Lemma unmarked_local st v : unmarked st -> local_escaped st v = false.
Proof.
  intros [_ Hv]. unfold local_escaped. destruct (esc_locals st !! v) as [b|] eqn:E; cbn; [|by rewrite andb_false_r].
  rewrite (Forall_lookup_1 _ _ _ _ Hv E). by rewrite andb_false_r.
Qed.

Lemma unmarked_values st vs : unmarked st -> existsb (is_escaped st) vs = false.
Proof. intros Hu. induction vs as [|v vs IH]; cbn; [done|]. by rewrite unmarked_value, IH. Qed.

Lemma unmarked_result st r : unmarked st -> result_escaped st r = false.
Proof. destruct r; cbn; [apply unmarked_value|done]. Qed.

Lemma unmarked_assign d x st : unmarked st -> x = false -> unmarked (assign d x st).
Proof. intros [Hv Hl] ->. split; [by apply Forall_insert|done]. Qed.

Lemma unmarked_assign_local d x st : unmarked st -> x = false -> unmarked (assign_local d x st).
Proof. intros [Hv Hl] ->. split; [done|by apply Forall_insert]. Qed.

Lemma unmarked_no_marks f : unmarked (no_marks f).
Proof. split; apply Forall_replicate; done. Qed.

#[export] Hint Resolve unmarked_value unmarked_local unmarked_values unmarked_result unmarked_assign
  unmarked_assign_local unmarked_no_marks : escape.

Section Silent.
Context (p : Program) (Halloc : alloc_declared p = true) (Hfree : program_handle_free p = true).

Definition silent_body (insts : list Inst) : Prop :=
  forallb (inst_all (silent p) (silent p)) insts = true /\ handle_free insts = true.

Definition silent_inst (i : Inst) : Prop :=
  inst_all (silent p) (silent p) i = true /\ inst_all not_handle not_handle i = true.

Lemma silent_inst_bodies i insts : silent_inst i -> In insts (bodies i) -> silent_body insts.
Proof.
  intros [Hs Hh] Hin. pose proof (inst_all_head _ _ _ Hh) as Hnh.
  split; (eapply inst_all_bodies; [|eassumption|exact Hin]); intros; by destruct i.
Qed.

Lemma silent_function g :
  In g (program_functions p) -> has_alloc g = false -> silent_body (fn_instructions g).
Proof.
  intros Hg Ha. pose proof (proj1 (forallb_forall _ _) Halloc g Hg) as Hs. cbn in Hs. rewrite Ha in Hs.
  split; [done|]. by apply (proj1 (forallb_forall _ _) Hfree).
Qed.

(** Nothing is made along a path through what makes nothing. *)
Lemma flow_silent :
  (forall hs insts a b, flow p hs insts a b -> hs = [] -> silent_body insts -> unmarked a -> unmarked b) /\
  (forall hs i a b, flow_inst p hs i a b -> hs = [] -> silent_inst i -> unmarked a -> unmarked b) /\
  (forall hs ci bi a b, flow_rounds p hs ci bi a b -> hs = [] -> silent_body ci -> silent_body bi -> unmarked a -> unmarked b) /\
  (forall hs slot bi a b, flow_times p hs slot bi a b -> hs = [] -> silent_body bi -> unmarked a -> unmarked b).
Proof.
  apply (flow_ind4 p (fun hs insts a b _ => hs = [] -> silent_body insts -> unmarked a -> unmarked b)
    (fun hs i a b _ => hs = [] -> silent_inst i -> unmarked a -> unmarked b)
    (fun hs ci bi a b _ => hs = [] -> silent_body ci -> silent_body bi -> unmarked a -> unmarked b)
    (fun hs slot bi a b _ => hs = [] -> silent_body bi -> unmarked a -> unmarked b)); intros; subst hs; eauto 4 with escape.
  all: try match goal with H : silent_inst ?i |- _ => pose proof (silent_inst_bodies i) as Hbodies; cbn in Hbodies end.
  all: try solve [apply unmarked_assign; eauto 6 with escape].
  - match goal with H : silent_body _ |- _ => destruct H as [[Hs Hs']%andb_true_iff [Hh Hh']%andb_true_iff] end.
    apply H0; [done|by split|]. by apply H.
  - apply unmarked_assign; [done|]. unfold fresh_result. rewrite unmarked_values by done. rewrite orb_false_r.
    match goal with H : silent_inst _ |- _ => destruct H as [Hs _] end.
    apply inst_all_head, negb_true_iff, orb_false_iff in Hs. apply Hs.
  - apply unmarked_assign; [|done]. apply H; auto with datatypes.
  - match goal with H : silent_inst _ |- _ => destruct H as [Hs _] end.
    apply inst_all_head, negb_true_iff, orb_false_iff in Hs as [_ Hs]. rewrite e in Hs.
    assert (unmarked b) as Hb by (apply H; [done|apply silent_function; [by eapply find_last_In|done]|apply unmarked_no_marks]).
    apply unmarked_assign; [done|]. unfold returns_fresh. by rewrite unmarked_result, unmarked_values, andb_false_r.
  - done.
  - match goal with H : silent_inst _ |- _ => by destruct H as [_ Hh] end.
  - apply H0; [done..|]. apply H; [done..|]. destruct slot; eauto with escape.
Qed.
End Silent.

### Requirement
Filter the material above down to the lines that hold the word "Halloc".

### Task result
Context (p : Program) (Halloc : alloc_declared p = true) (Hfree : program_handle_free p = true).
  intros Hg Ha. pose proof (proj1 (forallb_forall _ _) Halloc g Hg) as Hs. cbn in Hs. rewrite Ha in Hs.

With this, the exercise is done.